Each line of the data below that includes the string "Dropping" must be copied.

Data shown »
____

(* ===== verification/HttpDemo.v ===== *)
(** * A concrete run of the HTTP server

    Externals of the authenticators that compute, and the witnesses of the
    theorems on HTTP, authentication and start-up. *)
From stdpp Require Import gmap countable.
From S2P Require Import Prelude RustStd Error Schema Crdt Payload Policy Replica State Demo Partial.
From S2P Require Import Postgres Server ServerFacts ServerSteps ServerDemo Http HttpTheorems.
From S2P Require Import Auth AuthTheorems ServerMain.

(** ** Externals *)
Fixpoint bits_of (p : positive) : string :=
  match p with
  | xI p => String "1" (bits_of p)
  | xO p => String "0" (bits_of p)
  | xH => EmptyString
  end.
Fixpoint of_bits (s : string) : option positive :=
  match s with
  | EmptyString => Some xH
  | String c s =>
    if Ascii.eqb c "1" then xI <$> of_bits s
    else if Ascii.eqb c "0" then xO <$> of_bits s else None
  end.
Lemma of_bits_of p : of_bits (bits_of p) = Some p.
Proof. induction p; simpl; rewrite ?IHp; done. Qed.
Lemma bits_of_lacks p : lacks "." (bits_of p).
Proof. induction p; [by apply lacks_cons..|]. unfold lacks. simpl. set_solver. Qed.

Definition claims_tuple (c : Claims) :=
  (cl_tenant_id c, cl_device_id c, cl_exp c, cl_nbf c, cl_aud c, cl_iss c, cl_allowed_tables c).
Definition tuple_claims (x : string * string * N * option N * option string * option string *
                             option (gset string)) : Claims :=
  let '(tenant, device, exp, nbf, aud, iss, tables) := x in
  {| cl_tenant_id := tenant; cl_device_id := device; cl_exp := exp; cl_nbf := nbf; cl_aud := aud;
     cl_iss := iss; cl_allowed_tables := tables |}.

Definition demo_jwt : Jwt_externals :=
  {| b64_encode := λ bytes, bits_of (encode bytes);
     b64_decode := λ s, of_bits s ≫= decode;
     hmac_sha256 := λ secret, Some (λ bytes, secret ++ [N.of_nat (length bytes)]);
     json_header_alg := λ bytes,
       if decide (bytes = str_bytes HS256_HEADER) then Some "HS256" else None;
     json_to_claims := λ bytes,
       match bytes with [Npos p] => tuple_claims <$> decode p | _ => None end;
     claims_to_json := λ c, Some [Npos (encode (claims_tuple c))];
     DecodingKey := string; EncodingKey := string; Jwk := string; JwkSet := list string;
     key_from_rsa_pem := Ok;
     private_key_from_rsa_pem := Ok;
     crypto_verify := λ _ _ _ _, Some false;
     jwt_encode := λ _ _ _, Err "no signer";
     jwt_decode_header := λ _, Some (RS256, Some "key-1");
     jwks_from_json := λ s, Some [s];
     jwks_keys := id;
     jwks_find := λ jwks kid, if decide (kid ∈ jwks) then Some kid else None;
     key_from_jwk := Some;
     jwt_decode := λ _ _ _ _, Some (JObject [("sub", JString "user-1")]) |}.

#[local] Existing Instance demo_jwt.
#[local] Existing Instance demo_json.
#[local] Existing Instance demo_debug.
#[local] Existing Instance demo_pg.

Lemma demo_laws : jwt_laws.
Proof.
  split.
  - intros bytes. cbn [b64_decode b64_encode demo_jwt]. rewrite of_bits_of. apply decode_encode.
  - intros bytes. apply bits_of_lacks.
  - intros c. eexists. split; [reflexivity|]. cbn [json_to_claims demo_jwt].
    rewrite decode_encode. by destruct c.
  - cbn [json_header_alg demo_jwt]. by rewrite decide_True.
  - intros secret. by eexists.
Qed.

(** ** Tokens *)
Definition demo_secret : list N := [1; 2; 3]%N.
Definition demo_token : string := default "" (encode_token demo_secret "acme" "device-a" 100).
Definition demo_claims : Claims := mk_claims "acme" "device-a" 100.
Definition demo_authenticator : JwtDeviceAuthenticator := JwtDeviceAuthenticator_new demo_secret.
Lemma demo_token_size : (str_len demo_token ≤ MAX_BEARER_TOKEN_BYTES)%N.
Proof. apply N.leb_le. vm_compute. reflexivity. Qed.
Lemma demo_claims_hold : claims_hold 50 ClaimPolicy_default demo_claims.
Proof. by split. Qed.

Lemma jwt_token_roundtrip_witness :
  authenticate demo_authenticator 50 (bearer_headers demo_token) = Ok (claims_identity demo_claims).
Proof.
  destruct (jwt_token_roundtrip demo_secret "acme" "device-a" 100 None None None demo_laws)
    as (token & Htoken & Hverdict).
  assert (demo_token = token) as Heq by (unfold demo_token, encode_token; by rewrite Htoken).
  destruct (Hverdict demo_secret ClaimPolicy_default 50%N) as (input & mac & mac' & Hm & Hm' & _ & Hok).
  { rewrite <-Heq. exact demo_token_size. }
  rewrite Heq. apply Hok; [congruence|]. split; [exact demo_claims_hold|reflexivity].
Defined.

Lemma demo_authenticated :
  authenticate demo_authenticator 50 (bearer_headers demo_token) = Ok (claims_identity demo_claims).
Proof. vm_compute. reflexivity. Qed.

(** A verifier that expects RS256. *)
Definition demo_rsa : RsaJwtDeviceAuthenticator :=
  {| rsa_decoding_key := "key"; rsa_policy := ClaimPolicy_default |}.
Lemma jwt_accepts_exactly_witness :
  is_ok (authenticate demo_authenticator 50 (bearer_headers demo_token)) = true ∧
  is_ok (authenticate demo_rsa 50 (bearer_headers demo_token)) = false.
Proof.
  destruct (jwt_accepts_exactly demo_secret ClaimPolicy_default 50 (bearer_headers demo_token)
    (claims_identity demo_claims)) as [_ Hother].
  split; [rewrite demo_authenticated; reflexivity|].
  destruct (authenticate demo_rsa 50 (bearer_headers demo_token)) as [identity|e] eqn:Hrsa;
    [|reflexivity].
  destruct (Hother demo_authenticated demo_rsa identity Hrsa).
Defined.

Definition supabase_headers : HeaderMap := λ name,
  if String.eqb name "authorization" then Some "Bearer token"
  else if String.eqb name "x-device-id" then Some "phone" else None.
Definition demo_supabase : SupabaseJwtAuthenticator :=
  {| sb_jwks := ["key-1"]; sb_poisoned := false; sb_issuer := "issuer"; sb_audience := None;
     sb_tenant_claim := "tenant"; sb_tables_claim := "tables" |}.
Definition supabase_device : AuthenticatedDevice :=
  {| ad_tenant_id := "user-1"; ad_device_id := "user-1/phone"; allowed_tables := None |}.
Lemma supabase_accepts : authenticate demo_supabase 0 supabase_headers = Ok supabase_device.
Proof. vm_compute. reflexivity. Qed.
Definition supabase_claims : JsonValue := JObject [("sub", JString "user-1")].
Lemma supabase_demo_user :
  supabase_user demo_supabase supabase_headers supabase_claims "user-1" "phone" supabase_device.
Proof. by split. Qed.
Lemma supabase_demo_slashless : lacks "/" "user-1".
Proof. unfold lacks. simpl. set_solver. Qed.
Lemma supabase_identity_safe_witness :
  (∃ token, supabase_headers "authorization" = Some ("Bearer " +:+ token) ∧
            (str_len token ≤ 16384)%N) ∧
  ("user-1" = "user-1" ∧ "phone" = "phone").
Proof.
  destruct (supabase_identity_safe demo_supabase 0 supabase_headers supabase_device)
    as [Hexact Hunique].
  split.
  - destruct (proj1 Hexact supabase_accepts) as (_ & token & _ & _ & _ & _ & _ & _ & _ & Ht & Hlen & _).
    exists token. split; [exact Ht|exact Hlen].
  - exact (Hunique _ _ _ _ _ _ _ _ _ supabase_demo_user supabase_demo_user eq_refl
      supabase_demo_slashless supabase_demo_slashless).
Defined.

(** ** The server *)
Definition header_map : HeaderMap := λ name,
  if String.eqb name "x-tenant-id" then Some demo_tenant
  else if String.eqb name "x-device-id" then Some "device-a" else None.
Definition demo_state : AppState :=
  {| as_table := todos_table; as_authenticator := authenticate mk_HeaderDeviceAuthenticator;
     as_security := SyncSecurity_default; as_config := ServerConfig_default |}.
Definition served : Response * (PgDb * Metrics) :=
  sync demo_state 0 header_map pool_works 2000000%N request_a (pg_0, Metrics_default).
Lemma served_eq :
  sync demo_state 0 header_map pool_works 2000000%N request_a (pg_0, Metrics_default)
  = (served.1, served.2).
Proof. exact (surjective_pairing served). Qed.
Lemma served_status : rsp_status served.1 = 200%N.
Proof. vm_compute. reflexivity. Qed.
Lemma header_identity identity :
  as_authenticator demo_state 0 header_map = Ok identity → ad_tenant_id identity = demo_tenant.
Proof. vm_compute. by intros [= <-]. Qed.

Lemma http_sync_safe_witness :
  same_tenant other_tenant pg_0 served.2.1.
Proof.
  refine (proj2 (proj2 (http_sync_safe demo_state 0 header_map pool_works 2000000%N request_a
    partial_todos pg_0 Metrics_default)) other_tenant served.1 served.2 _ (or_introl served_eq)).
  intros identity Hid. apply header_identity in Hid. rewrite Hid. discriminate.
Defined.

(** One request is handled and dropped, and a second one is cut off in the
    middle of its drop: it is past its duration and not out of flight. *)
Definition serving : (Response * Atomic) * PgDb :=
  sync_handle demo_state 0 header_map pool_works request_a pg_0.
Lemma serving_eq :
  sync_handle demo_state 0 header_map pool_works request_a pg_0
  = (serving.1.1, serving.1.2, serving.2).
Proof. unfold serving. by destruct (sync_handle _ _ _ _ _ _) as [[? ?] ?]. Qed.
Lemma serving_ok : serving.1.2 = CountOk ∧ rsp_status serving.1.1 = 200%N.
Proof. split; vm_compute; reflexivity. Qed.
Definition slow : Duration := 60000000000%N.
Definition process_n (db : PgDb) (m : Metrics) (x : Stage) : Process :=
  {| pr_db := db; pr_metrics := m; pr_requests := {[ 1%N := x ]} |}.
Lemma process_move db m x a y :
  next_atomic x = Some (a, y) →
  http_step demo_state (process_n db m x) (process_n db (atomic a m) y).
Proof.
  intros Hnext. unfold process_n. rewrite <-(insert_singleton_eq 1%N x y).
  by apply (http_atomic _ (process_n db m x) 1 x a y).
Qed.
Definition metrics_3 : Metrics := atomic CountOk (atomic EnterFlight (atomic CountRequest Metrics_default)).
Definition metrics_4 : Metrics :=
  atomic CountDuration (atomic (CountMicros (observed_micros slow)) metrics_3).
Definition process_4 : Process :=
  process_n serving.2 metrics_4 (Dropping (Some (rsp_status serving.1.1)) slow [LeaveFlight]).
Lemma process_steps : rtc (http_step demo_state) (process_start pg_0) process_4.
Proof.
  eapply rtc_l; [apply (http_receive _ (process_start pg_0) 1); reflexivity|].
  eapply rtc_l; [apply (process_move _ _ Received); reflexivity|].
  eapply rtc_l.
  { apply (http_sync _ (process_n _ _ Observing) 1 0 header_map pool_works request_a _ _ _
      (lookup_singleton_eq _ _) serving_eq). }
  cbn [pr_requests pr_metrics process_n]. rewrite insert_singleton_eq, (proj1 serving_ok).
  eapply rtc_l; [apply (process_move _ _ (Handled _ _)); reflexivity|].
  eapply rtc_l.
  { apply (http_drop _ (process_n _ _ (Answered _)) 1 _ slow (lookup_singleton_eq _ _)). }
  cbn [pr_requests pr_metrics process_n]. rewrite insert_singleton_eq.
  eapply rtc_l; [apply (process_move _ _ (Dropping _ _ _)); reflexivity|].
  eapply rtc_l; [apply (process_move _ _ (Dropping _ _ _)); reflexivity|].
  apply rtc_refl.
Qed.
Lemma process_stages :
  stages process_4 = [Dropping (Some (rsp_status serving.1.1)) slow [LeaveFlight]].
Proof. unfold stages. cbn [pr_requests process_4 process_n]. by rewrite map_to_list_singleton. Qed.
Lemma process_room : (N.of_nat (length (stages process_4)) < 2 ^ 64)%N.
Proof. rewrite process_stages. done. Qed.

Lemma http_metrics_account_witness :
  m_in_flight (pr_metrics process_4) = number is_in_flight (stages process_4) ∧
  m_sync_ok (pr_metrics process_4) = number (answered_in [200%N]) (stages process_4).
Proof.
  destruct (http_metrics_account demo_state pg_0 process_4 process_steps process_room)
    as (_ & Hfly & Hok & _).
  split; [exact Hfly|exact Hok].
Defined.

(** ** Start-up *)
Definition insecure_env : Env := λ name,
  if String.eqb name "LOOMABASE_ALLOW_INSECURE_HEADERS" then Some "true" else None.
Lemma auth_fails_closed_witness :
  build_authenticator insecure_env (λ _, Err "no network") = Ok UseHeaders.
Proof.
  apply (auth_fails_closed insecure_env (λ _, Err "no network")).
  repeat split; try reflexivity. left. reflexivity.
Defined.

____

Exercise output »
  process_n serving.2 metrics_4 (Dropping (Some (rsp_status serving.1.1)) slow [LeaveFlight]).
  eapply rtc_l; [apply (process_move _ _ (Dropping _ _ _)); reflexivity|].
  eapply rtc_l; [apply (process_move _ _ (Dropping _ _ _)); reflexivity|].
  stages process_4 = [Dropping (Some (rsp_status serving.1.1)) slow [LeaveFlight]].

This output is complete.